Saved data entries

----

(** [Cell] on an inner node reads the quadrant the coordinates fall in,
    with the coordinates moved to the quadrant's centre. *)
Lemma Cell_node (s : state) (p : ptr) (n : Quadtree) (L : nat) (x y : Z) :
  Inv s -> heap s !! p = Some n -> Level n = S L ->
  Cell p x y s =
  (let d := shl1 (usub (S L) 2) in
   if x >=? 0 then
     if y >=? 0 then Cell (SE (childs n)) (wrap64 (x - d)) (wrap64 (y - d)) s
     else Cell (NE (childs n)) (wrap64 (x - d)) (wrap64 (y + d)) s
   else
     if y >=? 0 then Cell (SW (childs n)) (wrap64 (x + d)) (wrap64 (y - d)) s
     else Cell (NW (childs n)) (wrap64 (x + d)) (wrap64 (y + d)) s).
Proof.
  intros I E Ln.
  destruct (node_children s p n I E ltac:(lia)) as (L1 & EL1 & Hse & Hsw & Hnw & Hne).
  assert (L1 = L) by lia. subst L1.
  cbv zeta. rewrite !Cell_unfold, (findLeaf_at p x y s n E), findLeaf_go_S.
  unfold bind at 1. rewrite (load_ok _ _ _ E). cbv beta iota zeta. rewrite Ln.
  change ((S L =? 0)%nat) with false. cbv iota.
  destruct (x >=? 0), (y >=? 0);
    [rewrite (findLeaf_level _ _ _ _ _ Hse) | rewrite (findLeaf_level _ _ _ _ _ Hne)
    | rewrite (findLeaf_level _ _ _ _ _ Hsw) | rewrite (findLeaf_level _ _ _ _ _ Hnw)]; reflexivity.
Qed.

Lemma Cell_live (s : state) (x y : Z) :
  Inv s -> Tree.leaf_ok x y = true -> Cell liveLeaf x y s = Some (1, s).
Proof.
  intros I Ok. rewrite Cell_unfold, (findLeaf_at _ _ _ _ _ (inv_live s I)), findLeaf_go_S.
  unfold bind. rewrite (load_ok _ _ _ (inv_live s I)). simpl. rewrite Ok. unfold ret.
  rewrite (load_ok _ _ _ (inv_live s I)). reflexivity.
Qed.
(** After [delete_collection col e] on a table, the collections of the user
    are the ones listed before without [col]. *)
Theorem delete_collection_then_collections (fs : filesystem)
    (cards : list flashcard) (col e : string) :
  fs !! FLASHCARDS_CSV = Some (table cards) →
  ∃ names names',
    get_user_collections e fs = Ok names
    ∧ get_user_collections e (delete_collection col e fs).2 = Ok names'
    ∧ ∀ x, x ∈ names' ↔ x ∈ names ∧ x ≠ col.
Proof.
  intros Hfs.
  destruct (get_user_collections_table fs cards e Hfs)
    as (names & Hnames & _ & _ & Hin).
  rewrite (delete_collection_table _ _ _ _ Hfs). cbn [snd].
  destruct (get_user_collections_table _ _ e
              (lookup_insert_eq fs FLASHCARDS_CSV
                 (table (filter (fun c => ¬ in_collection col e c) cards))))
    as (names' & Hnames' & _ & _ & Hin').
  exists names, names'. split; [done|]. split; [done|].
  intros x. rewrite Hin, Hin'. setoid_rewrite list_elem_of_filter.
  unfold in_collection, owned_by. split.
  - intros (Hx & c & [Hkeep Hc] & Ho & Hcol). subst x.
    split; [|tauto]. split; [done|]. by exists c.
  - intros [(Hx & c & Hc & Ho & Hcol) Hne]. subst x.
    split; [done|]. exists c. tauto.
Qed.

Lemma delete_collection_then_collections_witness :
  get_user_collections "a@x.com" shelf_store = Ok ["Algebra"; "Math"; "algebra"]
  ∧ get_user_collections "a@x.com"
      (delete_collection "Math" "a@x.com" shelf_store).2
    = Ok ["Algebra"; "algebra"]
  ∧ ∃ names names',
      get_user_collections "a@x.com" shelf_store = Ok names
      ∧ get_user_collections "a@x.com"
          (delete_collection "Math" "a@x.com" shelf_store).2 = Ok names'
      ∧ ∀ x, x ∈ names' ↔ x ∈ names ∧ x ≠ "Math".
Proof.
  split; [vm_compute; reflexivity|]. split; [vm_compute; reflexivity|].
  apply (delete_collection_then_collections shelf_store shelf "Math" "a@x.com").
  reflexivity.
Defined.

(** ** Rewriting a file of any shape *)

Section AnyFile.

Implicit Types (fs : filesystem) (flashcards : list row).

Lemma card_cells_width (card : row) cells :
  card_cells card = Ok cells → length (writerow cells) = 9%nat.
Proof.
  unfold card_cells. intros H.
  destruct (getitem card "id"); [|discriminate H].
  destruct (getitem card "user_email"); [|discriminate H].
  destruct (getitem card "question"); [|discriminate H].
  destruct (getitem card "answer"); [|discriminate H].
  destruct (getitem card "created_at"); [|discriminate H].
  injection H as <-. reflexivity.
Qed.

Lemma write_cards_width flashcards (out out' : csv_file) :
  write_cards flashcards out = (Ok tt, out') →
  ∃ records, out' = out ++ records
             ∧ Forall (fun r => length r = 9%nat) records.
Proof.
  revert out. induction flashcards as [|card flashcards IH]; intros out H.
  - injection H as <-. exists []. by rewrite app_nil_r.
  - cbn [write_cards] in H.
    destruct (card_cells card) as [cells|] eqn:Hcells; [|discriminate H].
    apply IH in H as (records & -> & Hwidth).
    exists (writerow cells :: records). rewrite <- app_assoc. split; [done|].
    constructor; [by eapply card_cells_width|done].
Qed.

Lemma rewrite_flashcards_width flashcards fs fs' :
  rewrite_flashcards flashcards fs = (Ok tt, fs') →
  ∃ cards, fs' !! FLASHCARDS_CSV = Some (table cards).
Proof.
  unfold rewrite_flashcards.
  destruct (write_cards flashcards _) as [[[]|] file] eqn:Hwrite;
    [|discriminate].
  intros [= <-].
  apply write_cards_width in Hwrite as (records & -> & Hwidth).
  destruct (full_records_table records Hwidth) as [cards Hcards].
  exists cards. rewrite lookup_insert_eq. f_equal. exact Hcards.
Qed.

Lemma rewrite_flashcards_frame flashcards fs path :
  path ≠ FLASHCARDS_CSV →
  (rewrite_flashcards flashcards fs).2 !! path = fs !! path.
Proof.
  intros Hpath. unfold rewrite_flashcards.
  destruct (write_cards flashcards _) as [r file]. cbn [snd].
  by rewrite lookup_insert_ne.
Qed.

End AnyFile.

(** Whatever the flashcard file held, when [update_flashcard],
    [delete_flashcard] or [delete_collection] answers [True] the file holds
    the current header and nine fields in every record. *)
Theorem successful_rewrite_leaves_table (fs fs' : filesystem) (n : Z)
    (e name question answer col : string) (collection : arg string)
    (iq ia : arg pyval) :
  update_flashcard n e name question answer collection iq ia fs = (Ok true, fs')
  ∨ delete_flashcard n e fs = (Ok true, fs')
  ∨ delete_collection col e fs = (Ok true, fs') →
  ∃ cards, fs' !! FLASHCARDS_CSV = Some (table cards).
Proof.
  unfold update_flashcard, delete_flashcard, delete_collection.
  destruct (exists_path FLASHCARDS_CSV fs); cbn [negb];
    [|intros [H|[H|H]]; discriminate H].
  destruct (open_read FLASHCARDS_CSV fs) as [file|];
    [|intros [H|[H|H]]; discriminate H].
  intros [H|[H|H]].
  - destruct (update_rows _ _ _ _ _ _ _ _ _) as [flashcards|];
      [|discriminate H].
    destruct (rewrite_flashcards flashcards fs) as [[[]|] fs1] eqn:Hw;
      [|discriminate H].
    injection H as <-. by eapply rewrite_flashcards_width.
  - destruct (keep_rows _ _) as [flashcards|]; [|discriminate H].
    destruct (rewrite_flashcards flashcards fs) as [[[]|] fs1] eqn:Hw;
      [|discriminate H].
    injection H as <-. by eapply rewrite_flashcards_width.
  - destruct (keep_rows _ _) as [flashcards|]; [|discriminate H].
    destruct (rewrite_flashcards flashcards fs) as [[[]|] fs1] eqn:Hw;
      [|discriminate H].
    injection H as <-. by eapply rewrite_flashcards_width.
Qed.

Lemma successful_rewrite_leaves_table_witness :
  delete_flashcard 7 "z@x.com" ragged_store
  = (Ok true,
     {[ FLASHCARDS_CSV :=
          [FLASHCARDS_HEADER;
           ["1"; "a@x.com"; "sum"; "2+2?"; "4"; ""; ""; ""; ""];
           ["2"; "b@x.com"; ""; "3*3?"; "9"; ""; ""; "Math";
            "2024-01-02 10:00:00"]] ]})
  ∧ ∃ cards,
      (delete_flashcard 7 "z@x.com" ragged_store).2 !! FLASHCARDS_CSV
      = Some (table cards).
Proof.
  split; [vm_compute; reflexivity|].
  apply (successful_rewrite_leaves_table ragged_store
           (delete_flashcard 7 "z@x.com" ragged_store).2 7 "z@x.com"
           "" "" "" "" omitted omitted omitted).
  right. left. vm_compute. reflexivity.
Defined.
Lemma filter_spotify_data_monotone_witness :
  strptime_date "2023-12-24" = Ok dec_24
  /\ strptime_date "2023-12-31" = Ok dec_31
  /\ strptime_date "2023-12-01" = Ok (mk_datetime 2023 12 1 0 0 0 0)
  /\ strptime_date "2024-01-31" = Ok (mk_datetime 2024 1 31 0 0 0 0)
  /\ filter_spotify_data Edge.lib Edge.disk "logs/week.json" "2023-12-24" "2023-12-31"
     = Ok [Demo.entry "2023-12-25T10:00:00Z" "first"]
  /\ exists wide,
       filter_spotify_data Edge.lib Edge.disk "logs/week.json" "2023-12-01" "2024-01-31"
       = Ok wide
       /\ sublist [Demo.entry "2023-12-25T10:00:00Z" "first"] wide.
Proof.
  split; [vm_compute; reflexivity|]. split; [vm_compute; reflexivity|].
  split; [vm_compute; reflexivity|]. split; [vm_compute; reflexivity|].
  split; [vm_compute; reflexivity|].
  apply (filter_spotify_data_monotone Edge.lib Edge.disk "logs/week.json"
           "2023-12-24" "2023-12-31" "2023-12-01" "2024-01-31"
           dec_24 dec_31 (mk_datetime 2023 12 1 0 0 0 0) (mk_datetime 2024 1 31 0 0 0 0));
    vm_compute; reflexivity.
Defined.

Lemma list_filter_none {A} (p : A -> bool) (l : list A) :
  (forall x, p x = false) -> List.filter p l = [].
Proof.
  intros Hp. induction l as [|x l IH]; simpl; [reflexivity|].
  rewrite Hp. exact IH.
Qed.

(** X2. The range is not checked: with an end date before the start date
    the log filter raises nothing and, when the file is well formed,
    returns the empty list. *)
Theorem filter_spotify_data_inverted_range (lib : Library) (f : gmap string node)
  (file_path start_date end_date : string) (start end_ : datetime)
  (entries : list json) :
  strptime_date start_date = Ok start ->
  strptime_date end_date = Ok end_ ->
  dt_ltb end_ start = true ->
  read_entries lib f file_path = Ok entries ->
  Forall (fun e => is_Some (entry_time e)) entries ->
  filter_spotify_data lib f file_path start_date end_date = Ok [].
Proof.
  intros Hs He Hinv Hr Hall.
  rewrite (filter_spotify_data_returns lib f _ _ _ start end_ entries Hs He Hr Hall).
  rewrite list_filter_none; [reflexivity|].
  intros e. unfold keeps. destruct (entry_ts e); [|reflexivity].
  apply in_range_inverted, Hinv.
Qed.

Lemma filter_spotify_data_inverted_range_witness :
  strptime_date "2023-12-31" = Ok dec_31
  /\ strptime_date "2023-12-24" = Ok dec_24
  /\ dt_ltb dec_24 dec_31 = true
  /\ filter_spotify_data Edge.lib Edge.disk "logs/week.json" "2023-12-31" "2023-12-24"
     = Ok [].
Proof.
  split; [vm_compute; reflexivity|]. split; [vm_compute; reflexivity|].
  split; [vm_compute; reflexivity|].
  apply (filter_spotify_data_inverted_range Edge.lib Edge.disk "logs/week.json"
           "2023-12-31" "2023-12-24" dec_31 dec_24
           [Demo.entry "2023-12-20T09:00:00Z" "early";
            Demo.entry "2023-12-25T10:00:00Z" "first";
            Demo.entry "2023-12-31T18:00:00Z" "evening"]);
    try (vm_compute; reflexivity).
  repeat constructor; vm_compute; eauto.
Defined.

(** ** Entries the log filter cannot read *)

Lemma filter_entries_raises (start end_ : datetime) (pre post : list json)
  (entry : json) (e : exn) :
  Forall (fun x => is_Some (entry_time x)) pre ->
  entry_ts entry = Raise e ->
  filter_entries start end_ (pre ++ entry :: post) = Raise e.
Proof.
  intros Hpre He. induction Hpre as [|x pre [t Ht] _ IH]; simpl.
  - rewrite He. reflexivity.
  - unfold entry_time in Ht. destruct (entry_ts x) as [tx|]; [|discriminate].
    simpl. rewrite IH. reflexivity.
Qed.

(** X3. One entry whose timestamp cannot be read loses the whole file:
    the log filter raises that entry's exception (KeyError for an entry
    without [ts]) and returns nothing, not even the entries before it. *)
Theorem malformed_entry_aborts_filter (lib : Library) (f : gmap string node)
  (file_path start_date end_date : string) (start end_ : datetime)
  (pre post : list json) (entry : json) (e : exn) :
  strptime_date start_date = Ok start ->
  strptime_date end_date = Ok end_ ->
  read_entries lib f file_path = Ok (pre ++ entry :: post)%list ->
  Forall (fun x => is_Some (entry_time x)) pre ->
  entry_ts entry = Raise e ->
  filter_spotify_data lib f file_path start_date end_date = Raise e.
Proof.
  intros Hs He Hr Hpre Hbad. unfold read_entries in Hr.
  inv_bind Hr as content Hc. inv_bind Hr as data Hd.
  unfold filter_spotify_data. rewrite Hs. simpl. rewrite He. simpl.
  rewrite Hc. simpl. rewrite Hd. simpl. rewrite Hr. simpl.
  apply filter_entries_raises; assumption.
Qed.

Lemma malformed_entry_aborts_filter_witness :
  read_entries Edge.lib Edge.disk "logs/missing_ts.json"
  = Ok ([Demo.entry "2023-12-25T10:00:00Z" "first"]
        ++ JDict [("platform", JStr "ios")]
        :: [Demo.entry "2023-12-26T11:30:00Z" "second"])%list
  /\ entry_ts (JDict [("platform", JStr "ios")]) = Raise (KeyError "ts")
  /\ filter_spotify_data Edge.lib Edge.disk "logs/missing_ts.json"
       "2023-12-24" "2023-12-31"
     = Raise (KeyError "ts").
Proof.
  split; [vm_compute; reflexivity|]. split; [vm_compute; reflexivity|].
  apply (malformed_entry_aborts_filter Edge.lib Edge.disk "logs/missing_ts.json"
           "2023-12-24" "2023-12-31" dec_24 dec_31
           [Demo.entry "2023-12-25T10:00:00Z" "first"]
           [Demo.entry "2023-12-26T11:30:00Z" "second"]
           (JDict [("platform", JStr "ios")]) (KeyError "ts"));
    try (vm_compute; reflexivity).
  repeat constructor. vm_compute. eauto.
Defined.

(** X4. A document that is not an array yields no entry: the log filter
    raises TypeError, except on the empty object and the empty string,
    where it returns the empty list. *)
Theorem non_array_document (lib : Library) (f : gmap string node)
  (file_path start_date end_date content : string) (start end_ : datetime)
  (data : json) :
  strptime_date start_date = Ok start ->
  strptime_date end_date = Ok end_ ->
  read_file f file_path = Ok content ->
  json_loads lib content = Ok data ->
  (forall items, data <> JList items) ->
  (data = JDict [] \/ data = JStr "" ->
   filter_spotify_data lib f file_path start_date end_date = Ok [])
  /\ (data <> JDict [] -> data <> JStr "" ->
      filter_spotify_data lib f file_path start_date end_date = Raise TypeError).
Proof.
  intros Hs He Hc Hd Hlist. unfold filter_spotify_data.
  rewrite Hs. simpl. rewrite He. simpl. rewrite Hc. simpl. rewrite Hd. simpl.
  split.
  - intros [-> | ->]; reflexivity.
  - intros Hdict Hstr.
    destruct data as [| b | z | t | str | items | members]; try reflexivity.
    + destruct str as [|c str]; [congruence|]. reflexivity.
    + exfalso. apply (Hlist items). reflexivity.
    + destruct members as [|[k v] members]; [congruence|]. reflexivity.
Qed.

----

Using the entries above, state the number of lines that include "length". Add nothing else.

> Exercise response
2